• What to do: Find "Definition insert_status_text (v" and "FROM debug_levels WHERE" in the records below. Copy the lines holding them and every line between, exactly, and no others.

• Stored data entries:
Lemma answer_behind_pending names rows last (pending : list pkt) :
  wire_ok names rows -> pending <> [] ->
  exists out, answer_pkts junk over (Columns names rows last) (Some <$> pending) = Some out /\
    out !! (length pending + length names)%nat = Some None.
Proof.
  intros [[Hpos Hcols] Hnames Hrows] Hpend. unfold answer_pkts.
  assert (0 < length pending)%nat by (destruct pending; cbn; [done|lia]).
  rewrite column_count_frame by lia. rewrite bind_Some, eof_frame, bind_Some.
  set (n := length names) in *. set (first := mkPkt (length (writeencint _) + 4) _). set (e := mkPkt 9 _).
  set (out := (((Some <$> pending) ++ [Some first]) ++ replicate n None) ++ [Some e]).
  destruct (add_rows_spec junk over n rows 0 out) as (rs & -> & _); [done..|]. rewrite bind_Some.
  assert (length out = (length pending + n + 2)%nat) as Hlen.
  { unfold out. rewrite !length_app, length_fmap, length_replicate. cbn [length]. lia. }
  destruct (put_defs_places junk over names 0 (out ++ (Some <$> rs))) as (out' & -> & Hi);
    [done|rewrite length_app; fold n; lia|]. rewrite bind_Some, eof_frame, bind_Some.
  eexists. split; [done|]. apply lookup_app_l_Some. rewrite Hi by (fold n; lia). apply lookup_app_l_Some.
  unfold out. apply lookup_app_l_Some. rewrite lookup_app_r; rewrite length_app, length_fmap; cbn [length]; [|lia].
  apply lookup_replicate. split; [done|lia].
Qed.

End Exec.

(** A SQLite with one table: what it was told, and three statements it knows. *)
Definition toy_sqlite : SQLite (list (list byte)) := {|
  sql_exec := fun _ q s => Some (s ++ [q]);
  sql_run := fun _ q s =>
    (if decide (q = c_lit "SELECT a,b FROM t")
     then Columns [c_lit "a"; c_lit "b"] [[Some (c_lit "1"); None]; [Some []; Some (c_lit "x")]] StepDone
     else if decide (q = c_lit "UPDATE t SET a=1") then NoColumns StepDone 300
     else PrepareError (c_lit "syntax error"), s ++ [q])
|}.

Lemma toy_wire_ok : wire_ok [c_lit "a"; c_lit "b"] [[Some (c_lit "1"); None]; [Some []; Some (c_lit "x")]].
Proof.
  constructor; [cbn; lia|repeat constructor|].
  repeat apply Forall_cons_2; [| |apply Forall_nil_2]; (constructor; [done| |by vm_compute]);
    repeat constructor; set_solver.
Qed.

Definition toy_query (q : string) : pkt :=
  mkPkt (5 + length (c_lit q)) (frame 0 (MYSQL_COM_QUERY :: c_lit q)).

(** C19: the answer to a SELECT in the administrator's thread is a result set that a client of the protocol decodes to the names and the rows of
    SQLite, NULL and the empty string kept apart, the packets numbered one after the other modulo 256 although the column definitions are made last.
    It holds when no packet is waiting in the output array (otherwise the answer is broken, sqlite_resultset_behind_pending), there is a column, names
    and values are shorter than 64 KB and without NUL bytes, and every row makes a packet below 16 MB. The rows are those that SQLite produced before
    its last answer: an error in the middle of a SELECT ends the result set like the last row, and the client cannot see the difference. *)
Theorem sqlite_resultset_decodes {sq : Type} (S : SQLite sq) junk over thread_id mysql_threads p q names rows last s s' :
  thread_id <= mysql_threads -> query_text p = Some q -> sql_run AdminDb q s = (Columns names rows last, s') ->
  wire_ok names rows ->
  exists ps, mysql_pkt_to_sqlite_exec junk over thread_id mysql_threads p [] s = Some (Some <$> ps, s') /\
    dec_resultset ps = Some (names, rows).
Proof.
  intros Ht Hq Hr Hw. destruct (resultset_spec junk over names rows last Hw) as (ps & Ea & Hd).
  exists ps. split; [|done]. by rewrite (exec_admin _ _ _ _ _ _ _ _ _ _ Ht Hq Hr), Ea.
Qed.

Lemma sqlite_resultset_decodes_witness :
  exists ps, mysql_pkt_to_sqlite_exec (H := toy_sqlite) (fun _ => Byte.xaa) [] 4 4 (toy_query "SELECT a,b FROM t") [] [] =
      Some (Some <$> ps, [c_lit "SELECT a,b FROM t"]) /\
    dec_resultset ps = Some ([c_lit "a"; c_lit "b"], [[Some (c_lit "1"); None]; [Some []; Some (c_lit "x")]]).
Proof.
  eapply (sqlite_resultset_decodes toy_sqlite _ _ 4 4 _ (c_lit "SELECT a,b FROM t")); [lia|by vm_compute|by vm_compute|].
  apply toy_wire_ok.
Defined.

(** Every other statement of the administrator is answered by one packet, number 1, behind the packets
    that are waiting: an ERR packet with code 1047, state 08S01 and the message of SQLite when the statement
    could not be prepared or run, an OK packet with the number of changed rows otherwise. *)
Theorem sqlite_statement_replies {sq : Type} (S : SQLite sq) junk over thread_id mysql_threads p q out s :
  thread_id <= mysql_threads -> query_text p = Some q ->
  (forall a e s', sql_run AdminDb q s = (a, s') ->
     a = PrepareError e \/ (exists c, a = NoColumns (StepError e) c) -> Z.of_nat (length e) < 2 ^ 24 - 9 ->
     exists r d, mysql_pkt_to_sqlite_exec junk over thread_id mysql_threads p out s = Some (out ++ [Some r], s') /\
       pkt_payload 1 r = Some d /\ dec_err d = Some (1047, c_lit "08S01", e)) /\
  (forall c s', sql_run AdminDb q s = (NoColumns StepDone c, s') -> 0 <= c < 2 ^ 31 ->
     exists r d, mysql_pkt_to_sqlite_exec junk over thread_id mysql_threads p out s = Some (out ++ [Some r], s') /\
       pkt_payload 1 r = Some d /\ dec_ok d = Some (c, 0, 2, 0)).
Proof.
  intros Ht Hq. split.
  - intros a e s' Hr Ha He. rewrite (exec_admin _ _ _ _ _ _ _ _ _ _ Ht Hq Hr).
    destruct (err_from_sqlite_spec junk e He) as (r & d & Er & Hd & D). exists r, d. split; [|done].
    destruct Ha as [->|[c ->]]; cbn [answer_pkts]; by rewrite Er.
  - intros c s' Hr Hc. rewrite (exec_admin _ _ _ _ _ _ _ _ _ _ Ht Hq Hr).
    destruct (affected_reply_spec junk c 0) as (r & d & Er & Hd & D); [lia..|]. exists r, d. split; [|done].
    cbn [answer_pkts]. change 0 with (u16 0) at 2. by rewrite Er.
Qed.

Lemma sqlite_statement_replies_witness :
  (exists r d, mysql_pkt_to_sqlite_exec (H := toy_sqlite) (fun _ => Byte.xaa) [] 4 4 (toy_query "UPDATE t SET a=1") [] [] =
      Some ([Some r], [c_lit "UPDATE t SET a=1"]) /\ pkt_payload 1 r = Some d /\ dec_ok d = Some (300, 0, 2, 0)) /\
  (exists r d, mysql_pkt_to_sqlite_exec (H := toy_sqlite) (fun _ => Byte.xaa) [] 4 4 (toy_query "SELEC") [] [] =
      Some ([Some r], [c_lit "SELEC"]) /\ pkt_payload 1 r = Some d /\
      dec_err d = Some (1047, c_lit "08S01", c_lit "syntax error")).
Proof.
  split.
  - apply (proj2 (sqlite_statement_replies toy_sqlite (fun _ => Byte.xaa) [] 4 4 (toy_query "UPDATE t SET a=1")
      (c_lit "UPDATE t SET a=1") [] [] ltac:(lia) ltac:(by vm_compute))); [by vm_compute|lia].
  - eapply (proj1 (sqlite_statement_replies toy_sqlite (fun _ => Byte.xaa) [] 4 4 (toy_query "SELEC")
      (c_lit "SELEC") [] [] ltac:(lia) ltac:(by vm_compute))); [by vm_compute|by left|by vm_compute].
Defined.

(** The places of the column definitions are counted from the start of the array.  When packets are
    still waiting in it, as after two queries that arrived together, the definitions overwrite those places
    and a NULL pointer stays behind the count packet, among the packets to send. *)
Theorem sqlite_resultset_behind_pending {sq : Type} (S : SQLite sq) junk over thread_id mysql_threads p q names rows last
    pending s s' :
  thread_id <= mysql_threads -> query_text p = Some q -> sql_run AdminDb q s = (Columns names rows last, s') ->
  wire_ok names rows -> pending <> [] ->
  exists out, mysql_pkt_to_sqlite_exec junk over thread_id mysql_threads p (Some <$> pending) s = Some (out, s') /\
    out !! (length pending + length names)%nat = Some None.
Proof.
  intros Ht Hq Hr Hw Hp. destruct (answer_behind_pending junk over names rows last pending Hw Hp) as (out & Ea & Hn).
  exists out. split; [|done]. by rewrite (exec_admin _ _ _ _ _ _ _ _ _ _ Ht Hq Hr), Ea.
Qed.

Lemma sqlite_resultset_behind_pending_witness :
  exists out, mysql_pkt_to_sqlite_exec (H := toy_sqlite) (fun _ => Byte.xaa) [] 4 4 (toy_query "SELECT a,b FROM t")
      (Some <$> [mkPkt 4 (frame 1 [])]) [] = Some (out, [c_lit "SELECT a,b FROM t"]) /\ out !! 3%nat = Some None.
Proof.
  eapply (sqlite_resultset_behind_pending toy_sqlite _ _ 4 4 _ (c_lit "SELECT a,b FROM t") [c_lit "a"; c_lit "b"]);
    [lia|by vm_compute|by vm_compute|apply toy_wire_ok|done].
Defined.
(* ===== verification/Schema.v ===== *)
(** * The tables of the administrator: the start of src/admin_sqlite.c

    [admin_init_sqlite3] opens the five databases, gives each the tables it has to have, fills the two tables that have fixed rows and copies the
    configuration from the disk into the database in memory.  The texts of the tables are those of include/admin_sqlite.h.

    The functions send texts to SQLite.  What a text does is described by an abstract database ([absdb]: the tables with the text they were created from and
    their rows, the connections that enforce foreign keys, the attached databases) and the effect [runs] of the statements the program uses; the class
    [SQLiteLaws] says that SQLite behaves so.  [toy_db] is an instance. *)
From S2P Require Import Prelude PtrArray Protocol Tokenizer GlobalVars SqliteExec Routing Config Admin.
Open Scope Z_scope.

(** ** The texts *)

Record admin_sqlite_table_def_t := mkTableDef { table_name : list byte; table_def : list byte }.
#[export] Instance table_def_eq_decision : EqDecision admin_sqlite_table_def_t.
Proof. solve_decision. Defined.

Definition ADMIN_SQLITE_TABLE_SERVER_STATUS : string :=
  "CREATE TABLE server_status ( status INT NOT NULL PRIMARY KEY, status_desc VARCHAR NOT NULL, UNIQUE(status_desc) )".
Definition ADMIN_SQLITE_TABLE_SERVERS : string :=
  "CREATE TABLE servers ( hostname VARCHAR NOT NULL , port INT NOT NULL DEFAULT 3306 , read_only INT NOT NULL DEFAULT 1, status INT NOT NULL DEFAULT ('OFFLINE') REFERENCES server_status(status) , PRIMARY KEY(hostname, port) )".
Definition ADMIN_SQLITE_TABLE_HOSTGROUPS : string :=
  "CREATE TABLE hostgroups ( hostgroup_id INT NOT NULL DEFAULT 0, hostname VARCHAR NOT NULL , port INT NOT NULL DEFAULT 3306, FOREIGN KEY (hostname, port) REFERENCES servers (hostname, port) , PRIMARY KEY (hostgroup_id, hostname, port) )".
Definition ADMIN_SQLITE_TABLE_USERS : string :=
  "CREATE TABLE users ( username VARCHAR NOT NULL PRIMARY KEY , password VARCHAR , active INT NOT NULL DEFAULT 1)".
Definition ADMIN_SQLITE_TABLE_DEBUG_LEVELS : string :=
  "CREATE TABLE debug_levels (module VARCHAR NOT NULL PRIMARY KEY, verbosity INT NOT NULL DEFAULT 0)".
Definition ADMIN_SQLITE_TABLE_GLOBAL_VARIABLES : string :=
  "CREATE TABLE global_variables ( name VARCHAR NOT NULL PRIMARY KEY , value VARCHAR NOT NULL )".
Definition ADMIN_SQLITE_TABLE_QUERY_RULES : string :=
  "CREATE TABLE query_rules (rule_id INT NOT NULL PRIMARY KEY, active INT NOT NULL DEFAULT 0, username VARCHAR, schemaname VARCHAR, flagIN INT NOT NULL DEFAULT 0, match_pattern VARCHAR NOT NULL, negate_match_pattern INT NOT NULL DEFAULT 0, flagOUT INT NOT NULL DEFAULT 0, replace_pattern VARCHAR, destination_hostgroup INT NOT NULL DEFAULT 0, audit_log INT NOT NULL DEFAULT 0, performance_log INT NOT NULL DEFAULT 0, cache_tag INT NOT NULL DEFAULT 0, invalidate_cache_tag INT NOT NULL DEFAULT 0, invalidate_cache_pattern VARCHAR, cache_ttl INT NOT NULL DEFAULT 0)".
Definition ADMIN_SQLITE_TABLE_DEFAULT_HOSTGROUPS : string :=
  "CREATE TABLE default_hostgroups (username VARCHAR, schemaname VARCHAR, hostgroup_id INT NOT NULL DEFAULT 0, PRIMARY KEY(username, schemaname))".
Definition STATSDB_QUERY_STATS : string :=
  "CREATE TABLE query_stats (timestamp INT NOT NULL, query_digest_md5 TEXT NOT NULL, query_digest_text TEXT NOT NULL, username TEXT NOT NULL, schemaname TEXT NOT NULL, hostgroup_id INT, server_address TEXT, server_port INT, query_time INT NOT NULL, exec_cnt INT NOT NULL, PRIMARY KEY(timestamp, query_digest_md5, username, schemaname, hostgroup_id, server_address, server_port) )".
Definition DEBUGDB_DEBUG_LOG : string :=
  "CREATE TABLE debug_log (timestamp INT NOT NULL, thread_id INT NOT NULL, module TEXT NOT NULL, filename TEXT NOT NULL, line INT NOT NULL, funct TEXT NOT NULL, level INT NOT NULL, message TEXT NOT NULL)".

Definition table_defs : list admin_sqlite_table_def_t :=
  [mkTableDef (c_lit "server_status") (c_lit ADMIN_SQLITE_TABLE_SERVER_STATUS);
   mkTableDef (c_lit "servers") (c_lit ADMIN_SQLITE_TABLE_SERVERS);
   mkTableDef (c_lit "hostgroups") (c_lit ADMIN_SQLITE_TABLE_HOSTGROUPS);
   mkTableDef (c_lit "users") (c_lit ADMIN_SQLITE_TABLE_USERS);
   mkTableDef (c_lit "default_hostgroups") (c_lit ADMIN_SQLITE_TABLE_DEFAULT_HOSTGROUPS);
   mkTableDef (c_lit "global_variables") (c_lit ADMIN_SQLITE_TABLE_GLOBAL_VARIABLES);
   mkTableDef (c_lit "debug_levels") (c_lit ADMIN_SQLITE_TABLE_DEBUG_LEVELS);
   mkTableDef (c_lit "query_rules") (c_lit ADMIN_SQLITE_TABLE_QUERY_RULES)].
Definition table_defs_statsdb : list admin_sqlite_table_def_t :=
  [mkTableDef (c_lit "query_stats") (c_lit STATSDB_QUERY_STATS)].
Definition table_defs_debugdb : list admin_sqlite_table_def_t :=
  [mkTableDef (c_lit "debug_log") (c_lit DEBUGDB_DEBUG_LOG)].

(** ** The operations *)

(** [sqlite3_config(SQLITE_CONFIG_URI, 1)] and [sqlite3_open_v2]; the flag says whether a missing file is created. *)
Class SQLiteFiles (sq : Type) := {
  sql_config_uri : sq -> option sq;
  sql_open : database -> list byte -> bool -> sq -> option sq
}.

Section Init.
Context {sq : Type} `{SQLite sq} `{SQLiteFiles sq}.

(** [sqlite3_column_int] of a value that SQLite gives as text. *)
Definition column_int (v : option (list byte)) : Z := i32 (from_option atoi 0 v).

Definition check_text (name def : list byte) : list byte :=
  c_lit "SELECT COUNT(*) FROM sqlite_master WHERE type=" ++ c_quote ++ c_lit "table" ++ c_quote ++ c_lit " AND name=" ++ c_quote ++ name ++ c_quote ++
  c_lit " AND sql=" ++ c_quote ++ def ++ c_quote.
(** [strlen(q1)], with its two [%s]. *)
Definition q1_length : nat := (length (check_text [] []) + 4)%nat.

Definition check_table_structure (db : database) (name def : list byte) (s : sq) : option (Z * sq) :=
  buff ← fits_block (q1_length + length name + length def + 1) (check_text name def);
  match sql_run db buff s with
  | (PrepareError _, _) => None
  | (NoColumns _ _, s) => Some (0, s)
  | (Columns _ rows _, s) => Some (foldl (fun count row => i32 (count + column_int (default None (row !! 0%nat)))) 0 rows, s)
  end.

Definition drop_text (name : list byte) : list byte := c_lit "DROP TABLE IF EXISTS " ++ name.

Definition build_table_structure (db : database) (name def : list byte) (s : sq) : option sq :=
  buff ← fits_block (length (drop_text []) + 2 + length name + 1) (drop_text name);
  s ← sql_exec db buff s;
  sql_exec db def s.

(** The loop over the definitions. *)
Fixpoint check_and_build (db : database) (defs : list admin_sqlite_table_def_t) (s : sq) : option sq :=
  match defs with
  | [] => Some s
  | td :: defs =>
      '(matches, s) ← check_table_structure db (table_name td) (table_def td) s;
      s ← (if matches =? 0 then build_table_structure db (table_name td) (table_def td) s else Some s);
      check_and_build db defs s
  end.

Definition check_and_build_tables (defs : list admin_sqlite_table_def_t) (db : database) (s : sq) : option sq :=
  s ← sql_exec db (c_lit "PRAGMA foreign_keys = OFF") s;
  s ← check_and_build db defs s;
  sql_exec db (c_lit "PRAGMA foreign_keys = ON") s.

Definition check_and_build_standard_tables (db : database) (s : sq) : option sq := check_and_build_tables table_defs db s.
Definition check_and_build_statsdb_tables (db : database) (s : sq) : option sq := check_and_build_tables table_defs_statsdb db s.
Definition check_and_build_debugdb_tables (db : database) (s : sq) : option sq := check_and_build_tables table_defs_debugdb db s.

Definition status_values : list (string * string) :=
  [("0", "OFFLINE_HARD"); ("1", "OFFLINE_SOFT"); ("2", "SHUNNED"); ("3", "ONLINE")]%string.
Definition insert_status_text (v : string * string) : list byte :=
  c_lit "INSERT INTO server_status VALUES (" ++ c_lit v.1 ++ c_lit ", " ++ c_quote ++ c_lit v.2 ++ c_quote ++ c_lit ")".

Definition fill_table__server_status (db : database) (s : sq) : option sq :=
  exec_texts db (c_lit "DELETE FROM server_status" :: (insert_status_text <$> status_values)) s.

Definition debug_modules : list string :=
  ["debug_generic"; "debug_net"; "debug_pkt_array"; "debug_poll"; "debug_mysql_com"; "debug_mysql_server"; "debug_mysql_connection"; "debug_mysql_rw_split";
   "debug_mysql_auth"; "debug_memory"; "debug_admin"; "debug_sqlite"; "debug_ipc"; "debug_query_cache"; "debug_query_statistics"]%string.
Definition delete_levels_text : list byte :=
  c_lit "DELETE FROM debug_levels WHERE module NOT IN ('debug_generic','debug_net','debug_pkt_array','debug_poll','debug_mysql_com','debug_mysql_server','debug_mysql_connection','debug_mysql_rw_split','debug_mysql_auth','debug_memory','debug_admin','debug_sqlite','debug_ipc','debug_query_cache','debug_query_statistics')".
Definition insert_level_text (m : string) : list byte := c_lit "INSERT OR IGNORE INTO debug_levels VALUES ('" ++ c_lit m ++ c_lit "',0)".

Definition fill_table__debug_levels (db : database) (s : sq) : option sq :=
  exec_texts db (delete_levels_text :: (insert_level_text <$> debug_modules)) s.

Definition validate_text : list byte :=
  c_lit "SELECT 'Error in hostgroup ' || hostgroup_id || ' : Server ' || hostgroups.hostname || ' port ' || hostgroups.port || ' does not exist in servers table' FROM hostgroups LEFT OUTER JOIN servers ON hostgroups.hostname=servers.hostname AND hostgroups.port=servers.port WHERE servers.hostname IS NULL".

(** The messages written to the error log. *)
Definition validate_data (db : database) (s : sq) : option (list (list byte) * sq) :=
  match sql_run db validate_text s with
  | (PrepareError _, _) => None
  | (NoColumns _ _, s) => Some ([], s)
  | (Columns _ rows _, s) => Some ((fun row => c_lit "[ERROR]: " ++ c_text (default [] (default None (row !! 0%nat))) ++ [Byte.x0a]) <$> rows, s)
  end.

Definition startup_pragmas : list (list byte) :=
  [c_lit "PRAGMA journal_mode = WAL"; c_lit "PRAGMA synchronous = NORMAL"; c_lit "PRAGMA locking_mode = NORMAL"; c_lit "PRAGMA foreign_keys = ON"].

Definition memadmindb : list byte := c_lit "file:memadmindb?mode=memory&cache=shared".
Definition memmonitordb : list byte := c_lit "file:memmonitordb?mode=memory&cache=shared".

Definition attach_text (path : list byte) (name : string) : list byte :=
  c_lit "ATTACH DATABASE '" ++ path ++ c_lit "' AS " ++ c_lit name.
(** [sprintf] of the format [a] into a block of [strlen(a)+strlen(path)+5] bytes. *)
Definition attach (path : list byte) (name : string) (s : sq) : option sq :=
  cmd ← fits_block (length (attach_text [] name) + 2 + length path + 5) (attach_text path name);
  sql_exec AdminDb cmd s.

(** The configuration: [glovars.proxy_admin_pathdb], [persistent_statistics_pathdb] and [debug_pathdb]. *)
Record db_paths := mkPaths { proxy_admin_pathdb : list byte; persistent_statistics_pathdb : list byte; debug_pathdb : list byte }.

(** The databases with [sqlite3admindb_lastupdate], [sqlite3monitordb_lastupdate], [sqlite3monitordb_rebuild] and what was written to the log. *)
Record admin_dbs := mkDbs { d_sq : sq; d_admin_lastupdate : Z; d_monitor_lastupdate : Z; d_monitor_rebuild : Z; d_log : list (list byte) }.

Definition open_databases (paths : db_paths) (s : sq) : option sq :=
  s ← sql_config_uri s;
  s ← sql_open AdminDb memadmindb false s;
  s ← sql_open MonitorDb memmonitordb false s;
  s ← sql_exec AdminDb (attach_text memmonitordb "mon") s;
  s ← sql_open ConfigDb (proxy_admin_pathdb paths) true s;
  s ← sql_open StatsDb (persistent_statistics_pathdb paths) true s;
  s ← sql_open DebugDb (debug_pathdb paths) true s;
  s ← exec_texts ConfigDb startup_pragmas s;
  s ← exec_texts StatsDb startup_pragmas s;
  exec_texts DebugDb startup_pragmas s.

• Answer box:
Definition insert_status_text (v : string * string) : list byte :=
  c_lit "INSERT INTO server_status VALUES (" ++ c_lit v.1 ++ c_lit ", " ++ c_quote ++ c_lit v.2 ++ c_quote ++ c_lit ")".

Definition fill_table__server_status (db : database) (s : sq) : option sq :=
  exec_texts db (c_lit "DELETE FROM server_status" :: (insert_status_text <$> status_values)) s.

Definition debug_modules : list string :=
  ["debug_generic"; "debug_net"; "debug_pkt_array"; "debug_poll"; "debug_mysql_com"; "debug_mysql_server"; "debug_mysql_connection"; "debug_mysql_rw_split";
   "debug_mysql_auth"; "debug_memory"; "debug_admin"; "debug_sqlite"; "debug_ipc"; "debug_query_cache"; "debug_query_statistics"]%string.
Definition delete_levels_text : list byte :=
  c_lit "DELETE FROM debug_levels WHERE module NOT IN ('debug_generic','debug_net','debug_pkt_array','debug_poll','debug_mysql_com','debug_mysql_server','debug_mysql_connection','debug_mysql_rw_split','debug_mysql_auth','debug_memory','debug_admin','debug_sqlite','debug_ipc','debug_query_cache','debug_query_statistics')".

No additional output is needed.